I’m working on the exact-change exercise. I’ve got a couple of tests passing, however when running my solution against the following test:
checkCashRegister(
3.26,
100.00,
[
["PENNY", 1.01],
["NICKEL", 2.05],
["DIME", 3.10],
["QUARTER", 4.25],
["ONE", 90.00],
["FIVE", 55.00],
["TEN", 20.00],
["TWENTY", 60.00],
["ONE HUNDRED", 100.00]
]
);
for which the expected result is:
[
["TWENTY", 60.00],
["TEN", 20.00],
["FIVE", 15.00],
["ONE", 1.00],
["QUARTER", 0.50],
["DIME", 0.20],
["PENNY", 0.04]
]
or as a number: 96.74
I encounter some funny behaviour which makes the test fail and my result is one penny short of a correct answer for the test to pass.

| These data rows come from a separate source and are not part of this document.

(* ===== verification/Layout.v ===== *)
(** * The layout: header, sidebar and page frame

    [MainLayout] (components/layout/MainLayout.tsx) places the [Sidebar],
    the [Header] with the page's title and the page itself.  [Header.v]
    models the header's notification feed and search box; this file
    models the rest of [Header] (components/layout/Header.tsx): the
    profile read at mount, the logout, the title, the bell's dropdown
    with its refresh, and the account menu; and the rest of [Sidebar]
    (components/layout/Sidebar.tsx): the logo, the status indicator, the
    collapse and mobile buttons, the overlay and the aside's width.  The
    identity service and the record store are inputs: what [getUser],
    [signOut] and the [user_profiles] query answer.  [IndexPage] puts
    the dashboard (pages/Index.tsx) together: the frame, the four
    statistics cards, the quick actions and the three widgets. *)

From Stdlib Require Import List ZArith Lia String Bool.
From S2P Require Import Prelude Header Widgets Occupancy Dashboard QuickActions.
Import ListNotations.
Open Scope js_scope.
Open Scope string_scope.

Module HeaderShell.

(** The columns [fetchProfile] selects, and a [user_profiles] row. *)
Record Profile := mkProfile { full_name : string; role : string; avatar_url : option string }.

Record ProfileRow := mkProfileRow { row_id : string; row_profile : Profile }.

(** A [sonner] toast: success or error, with its text. *)
Inductive Toast := ToastSuccess (message : string) | ToastError (message : string).

Record State := mkState {
  search : GlobalSearch.SearchState;
  profile : option Profile;
  feed : Notifications.FeedState;
  toasts : list Toast;
  navigated : option string;
  logs : list string
}.

Definition initial : State :=
  mkState GlobalSearch.initial_search None (Notifications.mkFeed [] true) [] None [].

My solution calculates the change due (in this case 96.74), then uses reduce to produce an array of the change. During the reduce code I subtract each unit put in the change array from a changeDue
variable to keep track of how much more I need to give until it reaches 0. When outputting this changeDue
variable to the console I get the following…
changeDue 96.74 // -20
changeDue 76.74 // -20, all okay
changeDue 56.739999999999995 // -20, what happened here?!
changeDue 36.739999999999995 // -20, seems to have subtracted 20 from the last number okay?

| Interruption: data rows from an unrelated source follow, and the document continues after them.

(** From the patients list the menu's "Configurações" opens the general
    tab; the user picks "Segurança"; the menu's "Perfil" then changes the
    address to [?tab=perfil] while the page still shows "Segurança". *)
Example perfil_link_ignored :
  let s0 := mkScreen "/pacientes" Configuracoes.settings_db "light" None in
  let s1 := run s0 [Navigate "/configuracoes?tab=geral"] in
  let s2 := run s1 [OnSettings Configuracoes.ok_reply (Configuracoes.TabChange "seguranca");
                    Navigate "/configuracoes?tab=perfil"] in
  tab_shown s1 = Some "geral" /\ url s2 = "/configuracoes?tab=perfil" /\ tab_shown s2 = Some "seguranca" /\
  get "tab" (url s2) = Some "perfil".
Proof. vm_compute. repeat split. Qed.

End Router.

(** ** Samples *)

(** Outside a provider [useAuth] returns the default state, loading for
    ever, instead of its error. *)
Example useAuth_outside_provider : AuthContext.useAuth None = inr AuthContext.DEFAULT_AUTH_STATE.
Proof. reflexivity. Qed.

(** The store's message for wrong credentials is replaced, any other is
    shown as it is; a signed-in user goes back where they came from. *)
Example login_messages :
  let p := Login.step (Some "/leitos") (Login.step (Some "/leitos") Login.initial (Login.EmailInput "ana@hc.br"))
                      (Login.PasswordInput "x") in
  Login.toasts (Login.step (Some "/leitos") p (Login.Submit (Login.SignInError "Invalid login credentials")))
    = [Login.ToastError "Email ou senha incorretos"] /\
  Login.navigated (Login.step (Some "/leitos") p (Login.Submit (Login.SignInOk (Some "u1")))) = Some "/leitos" /\
  Login.navigated (Login.step None Login.initial
                     (Login.AuthChanged (AuthContext.mkAuth (Some "u1") None false))) = Some "/".
Proof. vm_compute. repeat split. Qed.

changeDue 26.739999999999995
changeDue 16.739999999999995
changeDue 11.739999999999995
changeDue 6.739999999999995
changeDue 1.7399999999999949
changeDue 0.7399999999999949
changeDue 0.4899999999999949
changeDue 0.23999999999999488
changeDue 0.13999999999999488
changeDue 0.03999999999999487
changeDue 0.02999999999999487
changeDue 0.01999999999999487
changeDue 0.009999999999994869
Now I’m guessing it’s some issue to do with subtracting an integer/whole-number from a floating-point number and a quick google just now shows it can probably be solved by converting the floating point to integer (see http://stackoverflow.com/questions/10713878/decimal-subtraction-problems-in-javascript), but I’d like to know:
- Why this only happened on the second subtraction and not the first?
- The best way to tackle this issue (is it simply floating point * 10 then divide result by 10)?
Thanks in advance to anyone who can help!